→ **THE TASK**:
Please return the lines below verbatim, beginning at the one that has "(** The value" and stopping after the one that has "Definition hex_char (d", and add no other lines.
:: THE DATA
(* ===== verification/_CoqProject ===== *)
-Q . S2P
Prelude.v
Python.v
Values.v
Exceptions.v
Amounts.v
Redaction.v
Errors.v
Addresses.v
Chains.v
Models.v
SwapModels.v
Policy.v
Idempotency.v
Prog.v
Effects.v
Erc20.v
Graph.v
State.v
Intents.v
Networks.v
ReadIntents.v
ReadIntentSpec.v
Alchemy.v
TokenTransactions.v
TokenSpec.v
Swaps.v
SwapSpec.v
Transactions.v
Pipeline.v
Preparation.v
Protocol.v
PipelineSpec.v
PreparationSpec.v
Execution.v
Guarantees.v
EndToEnd.v
Concurrency.v
Io.v
Custody.v
CustodySpec.v
Backend.v
BackendSpec.v
Deployment.v
Web.v
Ens.v
InvokeIntent.v
InvokeIntentSpec.v
ReadGraph.v
ReadGraphSpec.v
Runtime.v
RuntimeSpec.v
Http.v
AlchemyClients.v
Tools.v
Floats.v
SwapAdapters.v
HttpSpec.v
ToolsSpec.v
AdapterSpec.v
Service.v
SwapCalls.v
ServiceSpec.v
Sha256.v
Webhooks.v
WebhookSpec.v
Invoke.v
InvokeSpec.v
Juno.v
JunoSpec.v
(** [sub in s] *)
Fixpoint py_contains (sub s : string) : bool :=
  py_startswith s sub ||
  match s with EmptyString => false | String _ s' => py_contains sub s' end.

Fixpoint py_join (sep : string) (l : list string) : string :=
  match l with
  | [] => ""
  | [s] => s
  | s :: l' => s ++ sep ++ py_join sep l'
  end%string.

(** [s.split(sep)] for a one-character separator. *)
Fixpoint py_split (sep : ascii) (s : string) : list string :=
  match s with
  | EmptyString => [EmptyString]
  | String c s' =>
      if Ascii.eqb c sep then EmptyString :: py_split sep s'
      else match py_split sep s' with
           | [] => [String c EmptyString]
           | w :: l => String c w :: l
           end
  end.

(** Code-point order of [sorted] on strings. *)
Definition str_leb (a b : string) : bool :=
  match String.compare a b with Gt => false | _ => true end.

Fixpoint insert_sorted (x : string) (l : list string) : list string :=
  match l with
  | [] => [x]
  | y :: l' => if str_leb x y then x :: l else y :: insert_sorted x l'
  end.
Definition py_sorted (l : list string) : list string := foldr insert_sorted [] l.

(** * Integers and decimal text *)

Definition digit_char (d : Z) : ascii := chr (48 + d).
Definition digit_value (c : ascii) : Z := code c - 48.

(** The value of a string of ASCII digits, most significant first. *)
Fixpoint digits_value_from (acc : Z) (s : string) : Z :=
  match s with
  | EmptyString => acc
  | String c s' => digits_value_from (10 * acc + digit_value c) s'
  end.
Definition digits_value (s : string) : Z := digits_value_from 0 s.

Fixpoint digits_of (fuel : nat) (n : Z) (acc : string) : string :=
  match fuel with
  | O => acc
  | S f =>
      let acc' := String (digit_char (n mod 10)) acc in
      if n / 10 =? 0 then acc' else digits_of f (n / 10) acc'
  end.

(** [str(n)] of a nonnegative integer; [Z.log2 n + 1] steps are enough for its digits. *)
Definition string_of_nonneg (n : Z) : string := digits_of (S (Z.to_nat (Z.log2 n))) n "".

Definition py_str_int (z : Z) : string :=
  if z <? 0 then String "-" (string_of_nonneg (- z)) else string_of_nonneg z.

(** [len(str(n))] of a nonnegative integer. *)
Definition num_digits (n : Z) : Z := str_len (string_of_nonneg n).

(** Hexadecimal text. *)
Definition hex_char (d : Z) : ascii := if d <? 10 then chr (48 + d) else chr (87 + d).
Fixpoint hex_fixed (width : nat) (n : Z) (acc : string) : string :=
  match width with
  | O => acc
  | S w => hex_fixed w (n / 16) (String (hex_char (n mod 16)) acc)
  end.

(** * Lemmas on digits *)

Lemma digit_cases c :
  is_ascii_digit c = true ->
  c ∈ ["0";"1";"2";"3";"4";"5";"6";"7";"8";"9"]%char.
Proof.
  destruct c as [[] [] [] [] [] [] [] []]; intros H; try discriminate H; clear H;
    rewrite list_elem_of_In; simpl; tauto.
Qed.

Lemma digit_char_value d : 0 <= d < 10 -> digit_value (digit_char d) = d /\ is_ascii_digit (digit_char d) = true.
Proof.
  intros H.
  assert (d = 0 \/ d = 1 \/ d = 2 \/ d = 3 \/ d = 4 \/ d = 5 \/ d = 6 \/ d = 7 \/ d = 8 \/ d = 9)
    as Hd by lia.
  destruct_or! Hd; subst; split; reflexivity.
Qed.

Lemma digit_value_bound c : is_ascii_digit c = true -> 0 <= digit_value c <= 9.
Proof. unfold is_ascii_digit, digit_value. rewrite andb_true_iff, !Z.leb_le. lia. Qed.

Lemma digits_value_from_acc acc s :
  digits_value_from acc s = acc * 10 ^ str_len s + digits_value s.
Proof.
  unfold digits_value, str_len. revert acc. induction s as [|c s IH]; intros acc; cbn [digits_value_from String.length].
  - lia.
  - rewrite IH, (IH (10 * 0 + digit_value c)).
    rewrite Nat2Z.inj_succ, Z.pow_succ_r by lia. ring.
Qed.

Lemma str_len_app a b : str_len (a ++ b) = str_len a + str_len b.
Proof.
  unfold str_len. rewrite <- Nat2Z.inj_add. f_equal.
  induction a as [|c a IH]; [done | exact (f_equal S IH)].
Qed.

Lemma str_len_cons c s : str_len (String c s) = 1 + str_len s.
Proof. unfold str_len. cbn [String.length]. lia. Qed.

Lemma str_len_nonneg s : 0 <= str_len s.
Proof. unfold str_len. lia. Qed.

Lemma digits_value_app a b :
  digits_value (a ++ b) = digits_value a * 10 ^ str_len b + digits_value b.
Proof.
  unfold digits_value at 1 2. generalize 0. induction a as [|c a IH]; intros n; simpl.
  - by rewrite digits_value_from_acc.
  - apply IH.
Qed.

Lemma digits_value_cons c s :
  digits_value (String c s) = digit_value c * 10 ^ str_len s + digits_value s.
Proof. unfold digits_value at 1. cbn [digits_value_from]. rewrite digits_value_from_acc. f_equal. Qed.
::::
→ **RESPONSE FOR THIS EXERCISE**:
(** The value of a string of ASCII digits, most significant first. *)
Fixpoint digits_value_from (acc : Z) (s : string) : Z :=
  match s with
  | EmptyString => acc
  | String c s' => digits_value_from (10 * acc + digit_value c) s'
  end.
Definition digits_value (s : string) : Z := digits_value_from 0 s.

Fixpoint digits_of (fuel : nat) (n : Z) (acc : string) : string :=
  match fuel with
  | O => acc
  | S f =>
      let acc' := String (digit_char (n mod 10)) acc in
      if n / 10 =? 0 then acc' else digits_of f (n / 10) acc'
  end.

(** [str(n)] of a nonnegative integer; [Z.log2 n + 1] steps are enough for its digits. *)
Definition string_of_nonneg (n : Z) : string := digits_of (S (Z.to_nat (Z.log2 n))) n "".

Definition py_str_int (z : Z) : string :=
  if z <? 0 then String "-" (string_of_nonneg (- z)) else string_of_nonneg z.

(** [len(str(n))] of a nonnegative integer. *)
Definition num_digits (n : Z) : Z := str_len (string_of_nonneg n).

(** Hexadecimal text. *)
Definition hex_char (d : Z) : ascii := if d <? 10 then chr (48 + d) else chr (87 + d).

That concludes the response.